[SPARK-40618][SQL] Fix bug in MergeScalarSubqueries rule with nested subqueries #38052

dtenedor · 2022-09-29T23:45:31Z

What changes were proposed in this pull request?

There is a bug in the MergeScalarSubqueries rule for queries with subquery expressions nested inside each other, wherein the rule attempts to merge the nested subquery with its enclosing parent subquery. The result is not a valid plan and raises an exception in the optimizer. Here is a minimal reproducing case:

sql("create table test(col int) using csv")
checkAnswer(sql("select(select sum((select sum(col) from test)) from test)"), Row(null))

To fix, we disable the optimization for subqueries with nested subqueries inside them for now.

Why are the changes needed?

This fixes a bug.

Does this PR introduce any user-facing change?

No.

How was this patch tested?

Updated existing unit tests and added the reproducing case as a new test case.

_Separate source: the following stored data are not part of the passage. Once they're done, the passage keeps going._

(* ===== verification/CodeProps.v ===== *)
(** Properties of the random codes: the digits of a one-time password are the
    accepted random bytes in order, every digit is as likely as any other, the
    rejection loop ends; a reset token is the text of 32 random bytes and can be
    read back. *)

From Stdlib Require Import Ascii String ZArith.
From stdpp Require Import base gmap strings list pretty.
From S2P Require Import Prelude GoStrings AppError Records Services World Domain OtpCode.

Open Scope string_scope.

(** * The rejection loop against a reference definition *)

(** The first [n] digits the stream of random bytes gives, buffers ignored. *)
Definition otp_reference (n : nat) (stream : list N) : list ascii :=
  take n (omap otp_accept stream).

Lemma list_ascii_app s t :
  list_ascii_of_string (s +:+ t) = (list_ascii_of_string s ++ list_ascii_of_string t)%list.
Proof. induction s as [|a s IH]; [done|]. rewrite app_cons_string. simpl. by rewrite IH. Qed.

Lemma list_ascii_length s : length (list_ascii_of_string s) = String.length s.
Proof. induction s as [|a s IH]; [done|]. simpl. by rewrite IH. Qed.

Lemma otp_fill_take n result buf :
  String.length result <= n ->
  list_ascii_of_string (otp_fill n result buf)
  = take n (list_ascii_of_string result ++ omap otp_accept buf).
Proof.
  revert result. induction buf as [|b buf IH]; intros result Hle; simpl.
  - rewrite app_nil_r, take_ge; [done|]. by rewrite list_ascii_length.
  - destruct (Nat.leb_spec n (String.length result)).
    + by rewrite take_app_le, take_ge by (rewrite list_ascii_length; lia).
    + assert (otp_accept b = if (b <? maxValid)%N then Some (otp_digit b) else None) as -> by done.
      destruct (b <? maxValid)%N.
      * rewrite IH; [|rewrite length_app_string; simpl; lia].
        rewrite list_ascii_app, <- app_assoc. done.
      * by apply IH.
Qed.

Lemma otp_fill_le n result buf :
  String.length result <= n -> String.length (otp_fill n result buf) <= n.
Proof.
  intros Hle. rewrite <- list_ascii_length, otp_fill_take by done. rewrite length_take. lia.
Qed.

(** However the random bytes are cut into buffers, the code filled so far is the
    first digits of the accepted bytes of the whole stream, in order. *)
Theorem otp_fill_reference n bufs :
  list_ascii_of_string (fold_left (otp_fill n) bufs "") = otp_reference n (concat bufs).
Proof.
  assert (forall result, String.length result <= n ->
    list_ascii_of_string (fold_left (otp_fill n) bufs result)
    = take n (list_ascii_of_string result ++ omap otp_accept (concat bufs))) as Hgen.
  { induction bufs as [|buf bufs IH]; intros result Hle; simpl.
    - rewrite app_nil_r, take_ge; [done|]. by rewrite list_ascii_length.
    - rewrite IH by by apply otp_fill_le. rewrite otp_fill_take by done.
      rewrite omap_app, app_assoc. generalize (list_ascii_of_string result ++ omap otp_accept buf)%list.
      generalize (omap otp_accept (concat bufs)). intros ys xs.
      destruct (decide (length xs <= n)); [by rewrite (take_ge xs)|].
      rewrite take_app_le by (rewrite length_take; lia).
      rewrite take_take, Nat.min_id, take_app_le by lia. done. }
  by apply (Hgen ""), Nat.le_0_l.
Qed.

(** No modulo bias: of the 256 values of a random byte exactly 25 give each of
    the ten digits (6 are rejected). *)
Theorem otp_unbiased :
  otp_counts = replicate 10 25 /\
  length (filter (fun b => otp_accept b = None) bytes) = 6.
Proof. split; vm_compute; reflexivity. Qed.

Section codes.
Context `{PlatformLaws}.
#[local] Existing Instances pl_text pl_redis pl_sql pl_rist pl_rng.

Lemma otp_loop_shape fuel n filled b :
  String.length filled <= n -> string_forall is_digit filled = true ->
  wp (otp_loop fuel n filled) (fun res _ => forall code, res = Some (Ok code) ->
    String.length code = n /\ string_forall is_digit code = true) b.
Proof.
  revert filled b. induction fuel as [|fuel IH]; intros filled b Hle Hd; simpl.
  - destruct (Nat.leb_spec n (String.length filled)); apply wp_ret; [|done].
    intros code [= <-]. split; [lia|done].
  - destruct (Nat.leb_spec n (String.length filled)).
    { apply wp_ret. intros code [= <-]. split; [lia|done]. }
    wp_step. apply wp_intro. intros [buf|e] b1 _; [|by wp_steps].
    apply IH; [by apply otp_fill_le|]. by apply otp_fill_spec.
Qed.

(** A generated code has the requested length and consists of digits. *)
Theorem GenerateOTPCode_shape fuel n b code b' :
  GenerateOTPCode fuel n b = (Some (Ok code), b') ->
  String.length code = n /\ string_forall is_digit code = true.
Proof.
  intros Hrun. by eapply (wp_run _ _ _ _ _ (otp_loop_shape fuel n "" b (Nat.le_0_l _) eq_refl) Hrun).
Qed.

(** A random source of which every buffer has at least one acceptable byte. *)
Definition productive (n : nat) : Prop :=
  forall g buf, (rand_read (n + 10) g).1 = Ok buf -> 0 < accepted buf.

Lemma otp_loop_ends n fuel filled b :
  productive n -> String.length filled <= n -> string_forall is_digit filled = true ->
  n <= String.length filled + fuel ->
  is_Some (otp_loop fuel n filled b).1 /\
  forall k, otp_loop (fuel + k) n filled b = otp_loop fuel n filled b.
Proof.
  intros Hp. revert filled b. induction fuel as [|fuel IH]; intros filled b Hle Hd Hn.
  - assert (n <=? String.length filled = true)%nat as Hfull by (apply Nat.leb_le; lia).
    split; [|intros [|k]]; simpl; rewrite Hfull; eauto.
  - simpl. destruct (Nat.leb_spec n (String.length filled)); [by split; eauto|].
    unfold try_catch, bind, rand_Read, zoom. simpl.
    destruct (rand_read (n + 10) (b_rng b)) as [[buf|e] g] eqn:Er; [|by split; eauto].
    assert (0 < accepted buf) as Ha by (apply (Hp (b_rng b)); by rewrite Er).
    destruct (otp_fill_spec n filled buf Hle Hd) as [Hd' Hlen].
    apply IH; [by apply otp_fill_le|done|]. lia.
Qed.

(** C32. The generator ends: when every buffer has an acceptable byte, as many rounds
    as digits are enough, and more rounds change nothing. *)
Theorem GenerateOTPCode_terminates n fuel b :
  productive n -> n <= fuel ->
  is_Some (GenerateOTPCode fuel n b).1 /\
  GenerateOTPCode fuel n b = GenerateOTPCode n n b.
Proof.
  intros Hp Hle. unfold GenerateOTPCode.
  destruct (otp_loop_ends n n "" b Hp) as [Hs Hk]; [simpl; lia|done|simpl; lia|].
  replace fuel with (n + (fuel - n)) by lia. by rewrite Hk.
Qed.
End codes.

(** * base64url *)

Definition base64_value (a : ascii) : option N :=
  let n := code a in
  if ((65 <=? n) && (n <=? 90))%N then Some (n - 65)%N
  else if ((97 <=? n) && (n <=? 122))%N then Some (n - 97 + 26)%N
  else if ((48 <=? n) && (n <=? 57))%N then Some (n - 48 + 52)%N
  else if (n =? 45)%N then Some 62%N
  else if (n =? 95)%N then Some 63%N else None.

(** A decoder, written from RFC 4648: four characters give three bytes. *)
Fixpoint base64_decode (s : string) : option (list N) :=
  match s with
  | "" => Some []
  | String a (String b "") =>
      x ← base64_value a; y ← base64_value b; Some [(x * 4 + y / 16)%N]
  | String a (String b (String c "")) =>
      x ← base64_value a; y ← base64_value b; z ← base64_value c;
      Some [(x * 4 + y / 16)%N; (y mod 16 * 16 + z / 4)%N]
  | String a (String b (String c (String d s))) =>
      x ← base64_value a; y ← base64_value b; z ← base64_value c; w ← base64_value d;
      rest ← base64_decode s;
      Some ((x * 4 + y / 16)%N :: (y mod 16 * 16 + z / 4)%N :: (z mod 4 * 64 + w)%N :: rest)
  | _ => None
  end.

Definition sextets : list N := map N.of_nat (seq 0 64).

Lemma base64_value_char n : (n < 64)%N -> base64_value (base64_char n) = Some n.
Proof.
  intros Hn. assert (Forall (fun n => base64_value (base64_char n) = Some n) sextets) as Hall.
  { apply Forall_forall. intros x Hx. revert x Hx. apply Forall_forall.
    unfold sextets. simpl. repeat (constructor; [vm_compute; reflexivity|]). constructor. }
  rewrite Forall_forall in Hall. apply Hall. unfold sextets. apply list_elem_of_fmap.
  exists (N.to_nat n). rewrite N2Nat.id. split; [done|]. apply elem_of_seq. lia.
Qed.

Lemma base64_split (a d : N) : (d <> 0)%N -> (a = a / d * d + a mod d)%N.
Proof. intros Hd. rewrite N.mul_comm. by apply N.div_mod. Qed.

Lemma base64_join (q r d : N) :
  (r < d)%N -> ((q * d + r) / d = q)%N /\ ((q * d + r) mod d = r)%N.
Proof.
  intros Hr. split.
  - by rewrite N.div_add_l, N.div_small, N.add_0_r by lia.
  - by rewrite N.add_comm, N.Div0.mod_add, N.mod_small by lia.
Qed.

(** One group of three bytes, four sextets and back. *)
Lemma sextets_of_bytes a b c :
  (a < 256)%N -> (b < 256)%N -> (c < 256)%N ->
  let x := (a / 4)%N in let y := (a mod 4 * 16 + b / 16)%N in
  let z := (b mod 16 * 4 + c / 64)%N in let w := (c mod 64)%N in
  ((x < 64)%N /\ (y < 64)%N /\ (z < 64)%N /\ (w < 64)%N) /\
  (x * 4 + y / 16)%N = a /\ (y mod 16 * 16 + z / 4)%N = b /\ (z mod 4 * 64 + w)%N = c.
Proof.
  intros Ha Hb Hc. cbv zeta.
  pose proof (N.mod_lt a 4 ltac:(lia)). pose proof (N.mod_lt b 16 ltac:(lia)).
  pose proof (N.mod_lt c 64 ltac:(lia)).
  assert (a / 4 < 64)%N by (apply N.Div0.div_lt_upper_bound; lia).
  assert (b / 16 < 16)%N by (apply N.Div0.div_lt_upper_bound; lia).
  assert (c / 64 < 4)%N by (apply N.Div0.div_lt_upper_bound; lia).
  destruct (base64_join (a mod 4) (b / 16) 16) as [-> ->]; [done|].
  destruct (base64_join (b mod 16) (c / 64) 4) as [-> ->]; [done|].
  split; [split_and!; lia|]. split_and!; symmetry; by apply base64_split.
Qed.

Lemma sextet_zero_last a : (a < 256)%N ->
  (a / 4 < 64)%N /\ (a mod 4 * 16 < 64)%N /\ (a / 4 * 4 + a mod 4 * 16 / 16)%N = a.
Proof.
  intros Ha. destruct (sextets_of_bytes a 0 0 Ha ltac:(lia) ltac:(lia)) as ((? & ? & _) & Hx & _).
  change (0 / 16)%N with 0%N in *. by rewrite N.add_0_r in *.
Qed.

Lemma sextet_zero_last2 a b : (a < 256)%N -> (b < 256)%N ->
  (a / 4 < 64)%N /\ (a mod 4 * 16 + b / 16 < 64)%N /\ (b mod 16 * 4 < 64)%N /\
  (a / 4 * 4 + (a mod 4 * 16 + b / 16) / 16)%N = a /\
  ((a mod 4 * 16 + b / 16) mod 16 * 16 + b mod 16 * 4 / 4)%N = b.
Proof.
  intros Ha Hb. destruct (sextets_of_bytes a b 0 Ha Hb ltac:(lia)) as ((? & ? & ? & _) & ? & ? & _).
  change (0 / 64)%N with 0%N in *. by rewrite N.add_0_r in *.
Qed.

Lemma base64_decode_encode n bs :
  length bs <= n -> Forall (fun b => (b < 256)%N) bs ->
  base64_decode (base64_raw_url bs) = Some bs.
Proof.
  revert bs. induction n as [|n IH]; intros bs Hlen Hbs;
    [by destruct bs; [|simpl in Hlen; lia]|].
  destruct bs as [|a [|b [|c bs]]]; [done| | |]; decompose_Forall_hyps.
  - destruct (sextet_zero_last a) as (? & ? & Ha); [done|].
    cbn [base64_raw_url base64_decode]. rewrite !base64_value_char by done. cbn.
    by rewrite Ha.
  - destruct (sextet_zero_last2 a b) as (? & ? & ? & Ha & Hb); [done..|].
    cbn [base64_raw_url base64_decode]. rewrite !base64_value_char by done.
    cbn -[N.mul N.add N.div N.modulo]. by rewrite Ha, Hb.
  - destruct (sextets_of_bytes a b c) as ((? & ? & ? & ?) & Ha & Hb & Hc); [done..|].
    cbn [base64_raw_url]. cbn [base64_decode]. rewrite !base64_value_char by done.
    rewrite IH; [|simpl in Hlen; lia|done].
    cbn -[N.mul N.add N.div N.modulo]. by rewrite Ha, Hb, Hc.
Qed.

Lemma base64_length n bs :
  length bs <= n -> String.length (base64_raw_url bs) = ((4 * length bs + 2) / 3)%nat.
Proof.
  revert bs. induction n as [|n IH]; intros bs Hlen;
    [by destruct bs; [|simpl in Hlen; lia]|].
  destruct bs as [|a [|b [|c bs]]]; [done..|]. cbn [base64_raw_url String.length].
  rewrite IH by (simpl in Hlen; lia).
  change (length (a :: b :: c :: bs)) with (3 + length bs).
  replace (4 * (3 + length bs) + 2) with (4 * 3 + (4 * length bs + 2)) by lia.
  by rewrite (Nat.div_add_l 4 3).
Qed.

(** A reset token is 43 characters of the URL alphabet and stands for exactly the
    32 bytes the random source gave. *)
Theorem generateResetToken_spec `{PlatformLaws} b tok b' :
  generateResetToken b = (Ok tok, b') ->
  String.length tok = 43 /\
  exists buf, (rand_read resetTokenBytes (b_rng b)).1 = Ok buf /\
    length buf = resetTokenBytes /\ base64_decode tok = Some buf.
Proof.
  unfold generateResetToken, try_catch, bind, rand_Read, zoom. simpl.
  pose proof (@rand_read_law _ pl_rng resetTokenBytes (b_rng b)) as [_ Hlaw].
  destruct (rand_read resetTokenBytes (b_rng b)) as [[buf|e] g] eqn:Er; [|done].
  intros [= <- _]. destruct (Hlaw buf eq_refl) as [Hlen Hbs]. split.
  - by rewrite (base64_length (length buf)), Hlen.
  - exists buf. split_and!; [done..|]. by apply (base64_decode_encode (length buf)).
Qed.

dtenedor · 2022-09-29T23:49:57Z

Hi @peter-toth, @sigmod, @gengliangwang could you please help to review this bug fix? 🙏

sigmod

thanks @dtenedor!

...lyst/src/test/scala/org/apache/spark/sql/catalyst/optimizer/MergeScalarSubqueriesSuite.scala

gengliangwang · 2022-09-30T20:27:56Z

@dtenedor just reminder, could you check the test failure?

dtenedor · 2022-09-30T21:30:57Z

@dtenedor just reminder, could you check the test failure?
@gengliangwang my mistake 😦 I have updated the unit test file. That test should now show that we avoid merging nested subqueries in that case. I updated it accordingly.

peter-toth · 2022-10-01T09:43:51Z

sql/core/src/test/scala/org/apache/spark/sql/SubquerySuite.scala

@@ -2157,7 +2157,7 @@ class SubquerySuite extends QueryTest
    }
  }

-  test("Merge non-correlated scalar subqueries from different parent plans") {


Unfortunately, this is also a valid test and so it shouldn't be altered. The 2 leaf level subqueries are independent and can be merted to compute once. Similarly the 2 parents can be also merged. Admittedly, this test case is not the best, I should have used a different table than testData in the parent queries to make the test more simple.

But I don't want to block this fix so if we need it urgently I'm ok with mergint this PR but probably we can come up with a better alternative.

I think the issue is that currently we allow merging a subquery to another one that is needed to compute the subquery itself. So we should collect the (transitive) subquery references in the new plan and don't try merging the new plan to those.
@dtenedor, let me know if you want to update this PR or I can open one with the fix tomorrow.

@peter-toth Yeah, the bug is in tryMergePlans where it tries to merge a subquery plan with another plan that contains the original subquery plan inside, e.g. the regression test select(select sum((select sum(col) from t)) from t. I tried doing that by keeping sets of visited plans and checking them before merging, but it got complex since some ScalarSubqueryReferences were already converted.

We should probably merge this PR to fix planning errors while keeping most of the optimizations from this rule in the short term. Then we can follow-up to restore the remaining optimization. I put a TODO for that; with the regression test present, it should be safe to proceed from there.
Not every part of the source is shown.